Twenty-five manholes costing $1.3 million to replace mark the start of the huge repair bills ratepayers face in bringing the botched Marsden City development up to spec.

While Whangarei District Council is in court trying to recoup about $8 million from the companies it says are responsible for signing off the faulty infrastructure, it had also let the first major contracts to repair the development's slumping pipe network. Two contracts totalling $1.3 million would cover the replacement of the 25 manholes at risk of imminent failure, WDC waste and drainage manager Andrew Carvell said.

"These manholes looked like they were going to have immediate issues, so that's what we decided, to fix them first," he said.

All up, there were "130-odd" manholes across the 83-ha site, Mr Carvell said.

The story behind the once-hyped Marsden City development, which promised 2200 homes alongside new businesses and industry, soured in April 2014 when it was revealed that sections of the waste and stormwater systems vested to the council had failed and would cost ratepayers millions to repair.

The unforeseen effects of acid sulphate soils were to blame, the council said, and it now had a new process for assessing the risk from this type of soil.

The 83-hectare Marsden City development has been on the market since late last year. Photo / Michael Cunningham
The 83-hectare Marsden City development has been on the market since late last year. Photo / Michael Cunningham

"We suspect this occurs elsewhere, so we now have a process in place ... to avoid this happening again," Mr Carvell said.

The council was also reviewing its engineering standards, which in future would likely include commentary around acid soils.

An original estimate of $5.4 million to bring at-risk networks up to standard may have been overkill. More cost-effective solutions were being investigated.

"That $5.4 million was when we were looking at doing pipe repairs as well," Mr Carvell said. Now, some sections would be "dammed" to help hold up the water table and reduce pressure on the outside of the pipe. But Mr Carvell said the council would inevitably have to spend more money over time.

"The idea is to get the existing pipes to last as long as possible.

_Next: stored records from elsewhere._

(** X6.  The getters of the table.  A name is either one of the eight type
    names, and then its mandatory properties begin with [action], [name]
    and [dataframe], go on with at least one more, and share no name with
    its optional properties; or it is unknown, and then the getters answer
    with no mandatory and no optional property, the icon [help-circle] and
    the colour [#999999]. *)
Theorem action_definition_getters (actionName : value) :
  (exists s prop rest,
      actionName = VString s /\ In s ACTION_NAMES /\
      getMandatoryProps actionName
      = "action" :: "name" :: "dataframe" :: prop :: rest /\
      (forall p, In p (getMandatoryProps actionName) ->
                 ~ In p (getOptionalProps actionName)))
  \/ ((forall s, actionName = VString s -> ~ In s ACTION_NAMES) /\
      getMandatoryProps actionName = [] /\
      getOptionalProps actionName = [] /\
      getActionIcon actionName = "help-circle" /\
      getActionColor actionName = "#999999").
Proof.
  unfold getMandatoryProps, getOptionalProps, getActionIcon, getActionColor.
  destruct (getActionDefinition actionName) as [definition|] eqn:Hdef.
  - left. unfold getActionDefinition in Hdef.
    apply find_some in Hdef as [Hin Heq].
    destruct actionName as [| | | |s| |]; try discriminate. simpl in Heq.
    apply String.eqb_eq in Heq. subst s.
    simpl in Hin.
    repeat (destruct Hin as [<-|Hin];
            [eexists; eexists; eexists;
             split; [reflexivity|];
             split; [simpl; tauto|];
             split; [reflexivity|];
             intros p Hp Hp'; simpl in Hp, Hp';
             repeat (destruct Hp as [<-|Hp]; [intuition discriminate|]);
             destruct Hp|]).
    destruct Hin.
  - right. split; [|repeat split; reflexivity].
    intros s -> Hin. unfold getActionDefinition in Hdef.
    assert (Hall : existsb (fun def => strict_equals (VString (name def))
                                                     (VString s))
                           actionDefinitions = false).
    { destruct (existsb _ actionDefinitions) eqn:Hex; [|reflexivity].
      apply existsb_exists in Hex as (def & Hdef' & Heq).
      now rewrite (find_none _ _ Hdef def Hdef') in Heq. }
    simpl in Hin.
    repeat (destruct Hin as [<-|Hin]; [vm_compute in Hall; discriminate Hall|]).
    destruct Hin.
Qed.

End DefinitionFacts.

(* ===================================================================== *)
(** * Properties of the upload dialog *)
(* ===================================================================== *)

Module HomePageFacts.

Import S3Utils HomePage.

(** X18.  The proposed name goes through.  When the first nineteen
    characters of the timestamp are digits, [-], [:] and [T], the name
    [handleS3Upload] proposes is one [validateS3Filename] accepts, and
    [handleS3UploadConfirm] uploads under that very name. *)
Theorem defaultFileName_uploaded (now : string) :
  Forall (fun c => iso_char c = true) (chars (slice_to 19 now)) ->
  isValid (validateS3Filename (VString (defaultFileName now))) = true
  /\ uploadFileName (defaultFileName now) = Some (defaultFileName now).
Proof.
  intros Hiso.
  destruct (S3Facts.stamped_name_valid (replace_all_char ":" "-" (slice_to 19 now)))
    as (Htrim & Hvalid & Hends).
  - now apply S3Facts.stamp_replace_all.
  - unfold replace_all_char. rewrite JsFacts.length_map_string.
    apply S3Facts.length_slice_to.
  - split; [exact Hvalid|].
    unfold uploadFileName, defaultFileName. rewrite Htrim, Hends.
    reflexivity.
Qed.

(** A run of X18. *)
Lemma defaultFileName_uploaded_witness :
  isValid (validateS3Filename
             (VString (defaultFileName "2024-05-17T09:30:15.123Z"))) = true
  /\ uploadFileName (defaultFileName "2024-05-17T09:30:15.123Z")
     = Some (defaultFileName "2024-05-17T09:30:15.123Z").
Proof.
  apply (defaultFileName_uploaded "2024-05-17T09:30:15.123Z").
  vm_compute. repeat constructor.
Defined.



Section EditorFacts.

Variable yaml_load : string -> result value.

(** X29.  The editor and the action list.  [handleYamlChange] stores the
    text and the errors of [validateYaml]; the action list it leaves as it
    was, or replaces by the sequence of the document loaded, also when the
    records in it have errors; so a list that is a sequence stays one. *)
Theorem handleYamlChange_actions (content : string) (st : state) :
  yamlContent (handleYamlChange yaml_load content st) = content
  /\ validationErrors (handleYamlChange yaml_load content st)
     = YamlUtils.errors (YamlUtils.validateYaml yaml_load content)
  /\ (actions (handleYamlChange yaml_load content st) = actions st
      \/ exists loaded items,
           yaml_load content = Ok loaded
           /\ get_prop loaded "actions" = Ok (VArray items)
           /\ actions (handleYamlChange yaml_load content st) = VArray items)
  /\ (isArray (actions st) = true ->
      isArray (actions (handleYamlChange yaml_load content st)) = true)
  /\ (forall loaded items errs,
        yaml_load content = Ok loaded ->
        get_prop loaded "actions" = Ok (VArray items) ->
        forEach YamlUtils.validateAction items [] = (Ok tt, errs) ->
        actions (handleYamlChange yaml_load content st) = VArray items
        /\ validationErrors (handleYamlChange yaml_load content st) = errs).
Proof.
  unfold handleYamlChange. rewrite (YamlFacts.validateYaml_cases yaml_load content).
  destruct (yaml_load content) as [loaded|e].
  2:{ cbn. split; [reflexivity|]. split; [reflexivity|]. split; [now left|].
      split; [auto|]. intros loaded items errs Hload. discriminate Hload. }
  destruct (truthy loaded) eqn:Htruthy.
  2:{ cbn. split; [reflexivity|]. split; [reflexivity|]. split; [now left|].
      split; [auto|]. intros l items errs [= <-] Hget.
      destruct loaded; discriminate. }
  destruct (get_prop loaded "actions") as [loadedActions|e] eqn:Hget.
  2:{ cbn. split; [reflexivity|]. split; [reflexivity|]. split; [now left|].
      split; [auto|]. intros l items errs [= <-] Hget'. congruence. }
  destruct loadedActions as [| | | | |items|];
    try (cbn; split; [reflexivity|]; split; [reflexivity|]; split; [now left|];
         split; [auto|]; intros l items' errs [= <-] Hget'; congruence).
  destruct (forEach YamlUtils.validateAction items []) as [[[]|e] errs] eqn:Hloop.
  - cbn [YamlUtils.errors YamlUtils.data]. rewrite Htruthy, Hget.
    cbn [truthy yamlContent actions validationErrors].
    split; [reflexivity|]. split; [reflexivity|].
    split; [right; now exists loaded, items|]. split; [reflexivity|].
    intros l items' errs' [= <-] Hget' Hloop'.
    rewrite Hget in Hget'. injection Hget' as <-.
    rewrite Hloop in Hloop'. injection Hloop' as <-. split; reflexivity.
  - cbn. split; [reflexivity|]. split; [reflexivity|]. split; [now left|].
    split; [auto|].
    intros l items' errs' [= <-] Hget' Hloop'.
    rewrite Hget in Hget'. injection Hget' as <-.
    rewrite Hloop in Hloop'. discriminate.
Qed.

End EditorFacts.

(** A run of X29: a list that is a sequence before the change. *)
Lemma handleYamlChange_actions_witness :
  isArray (actions (handleYamlChange (fun _ => Ok VNull) "text"
                      {| yamlContent := EmptyString; actions := VArray [];
                         validationErrors := [] |})) = true.
Proof.
  apply (handleYamlChange_actions (fun _ => Ok VNull) "text"
           {| yamlContent := EmptyString; actions := VArray [];
              validationErrors := [] |}).
  reflexivity.
Defined.

End HomePageFacts.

When we cut these first ones out we'll get a better idea," he said.

WDC last year downgraded the value of the infrastructure "gift", thought to be worth $11.2 million, to $2.5 million. The original lifespan of the network was at least 80 years, since reduced to 18 years, which reflects the decrease in value.

Court action against the firms responsible for designing and signing off the work, Cook Costello, HEB Smithbridge, Kennedy and Associates Ltd and Hynds Environmental, was expected to take at least another year.

Meanwhile, the 83-ha site was still on the market after the companies of the developer behind the scheme, Oliver Scott, were put into receivership in May 2015.